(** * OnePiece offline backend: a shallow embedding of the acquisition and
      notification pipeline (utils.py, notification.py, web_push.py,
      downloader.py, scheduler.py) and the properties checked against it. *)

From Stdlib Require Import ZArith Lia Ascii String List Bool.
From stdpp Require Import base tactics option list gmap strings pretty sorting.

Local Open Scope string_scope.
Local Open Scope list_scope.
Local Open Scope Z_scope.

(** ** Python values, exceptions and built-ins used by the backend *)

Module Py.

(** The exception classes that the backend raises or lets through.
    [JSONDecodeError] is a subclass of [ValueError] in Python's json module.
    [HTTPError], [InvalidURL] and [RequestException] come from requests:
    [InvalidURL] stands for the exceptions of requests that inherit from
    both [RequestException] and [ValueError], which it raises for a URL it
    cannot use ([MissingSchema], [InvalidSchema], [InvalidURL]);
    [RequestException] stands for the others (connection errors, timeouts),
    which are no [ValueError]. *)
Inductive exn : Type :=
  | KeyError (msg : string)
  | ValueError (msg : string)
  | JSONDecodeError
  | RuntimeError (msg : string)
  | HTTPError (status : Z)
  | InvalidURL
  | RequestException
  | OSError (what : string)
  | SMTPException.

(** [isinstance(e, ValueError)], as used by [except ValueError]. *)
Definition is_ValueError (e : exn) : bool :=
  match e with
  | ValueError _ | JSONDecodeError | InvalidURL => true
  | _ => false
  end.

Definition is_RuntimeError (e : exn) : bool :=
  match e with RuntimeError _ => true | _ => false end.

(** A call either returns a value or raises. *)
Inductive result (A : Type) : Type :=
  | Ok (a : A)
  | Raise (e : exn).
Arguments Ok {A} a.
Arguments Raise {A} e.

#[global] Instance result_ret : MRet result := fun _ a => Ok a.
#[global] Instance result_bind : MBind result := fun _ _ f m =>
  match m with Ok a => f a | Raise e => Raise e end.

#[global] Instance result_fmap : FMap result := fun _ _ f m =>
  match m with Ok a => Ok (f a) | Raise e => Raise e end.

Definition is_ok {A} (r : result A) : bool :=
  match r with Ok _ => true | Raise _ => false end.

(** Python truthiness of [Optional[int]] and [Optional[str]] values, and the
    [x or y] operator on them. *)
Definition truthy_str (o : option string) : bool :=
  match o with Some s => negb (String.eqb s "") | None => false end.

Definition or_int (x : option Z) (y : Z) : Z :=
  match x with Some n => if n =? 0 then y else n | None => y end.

Your instructions: Retype the data in full and match it exactly.

Expected output:
(** * OnePiece offline backend: a shallow embedding of the acquisition and
      notification pipeline (utils.py, notification.py, web_push.py,
      downloader.py, scheduler.py) and the properties checked against it. *)

From Stdlib Require Import ZArith Lia Ascii String List Bool.
From stdpp Require Import base tactics option list gmap strings pretty sorting.

Local Open Scope string_scope.
Local Open Scope list_scope.
Local Open Scope Z_scope.

(** ** Python values, exceptions and built-ins used by the backend *)

Module Py.

(** The exception classes that the backend raises or lets through.
    [JSONDecodeError] is a subclass of [ValueError] in Python's json module.
    [HTTPError], [InvalidURL] and [RequestException] come from requests:
    [InvalidURL] stands for the exceptions of requests that inherit from
    both [RequestException] and [ValueError], which it raises for a URL it
    cannot use ([MissingSchema], [InvalidSchema], [InvalidURL]);
    [RequestException] stands for the others (connection errors, timeouts),
    which are no [ValueError]. *)
Inductive exn : Type :=
  | KeyError (msg : string)
  | ValueError (msg : string)
  | JSONDecodeError
  | RuntimeError (msg : string)
  | HTTPError (status : Z)
  | InvalidURL
  | RequestException
  | OSError (what : string)
  | SMTPException.

(** [isinstance(e, ValueError)], as used by [except ValueError]. *)
Definition is_ValueError (e : exn) : bool :=
  match e with
  | ValueError _ | JSONDecodeError | InvalidURL => true
  | _ => false
  end.

Definition is_RuntimeError (e : exn) : bool :=
  match e with RuntimeError _ => true | _ => false end.

(** A call either returns a value or raises. *)
Inductive result (A : Type) : Type :=
  | Ok (a : A)
  | Raise (e : exn).
Arguments Ok {A} a.
Arguments Raise {A} e.

#[global] Instance result_ret : MRet result := fun _ a => Ok a.
#[global] Instance result_bind : MBind result := fun _ _ f m =>
  match m with Ok a => f a | Raise e => Raise e end.

#[global] Instance result_fmap : FMap result := fun _ _ f m =>
  match m with Ok a => Ok (f a) | Raise e => Raise e end.

Definition is_ok {A} (r : result A) : bool :=
  match r with Ok _ => true | Raise _ => false end.

(** Python truthiness of [Optional[int]] and [Optional[str]] values, and the
    [x or y] operator on them. *)
Definition truthy_str (o : option string) : bool :=
  match o with Some s => negb (String.eqb s "") | None => false end.

Definition or_int (x : option Z) (y : Z) : Z :=
  match x with Some n => if n =? 0 then y else n | None => y end.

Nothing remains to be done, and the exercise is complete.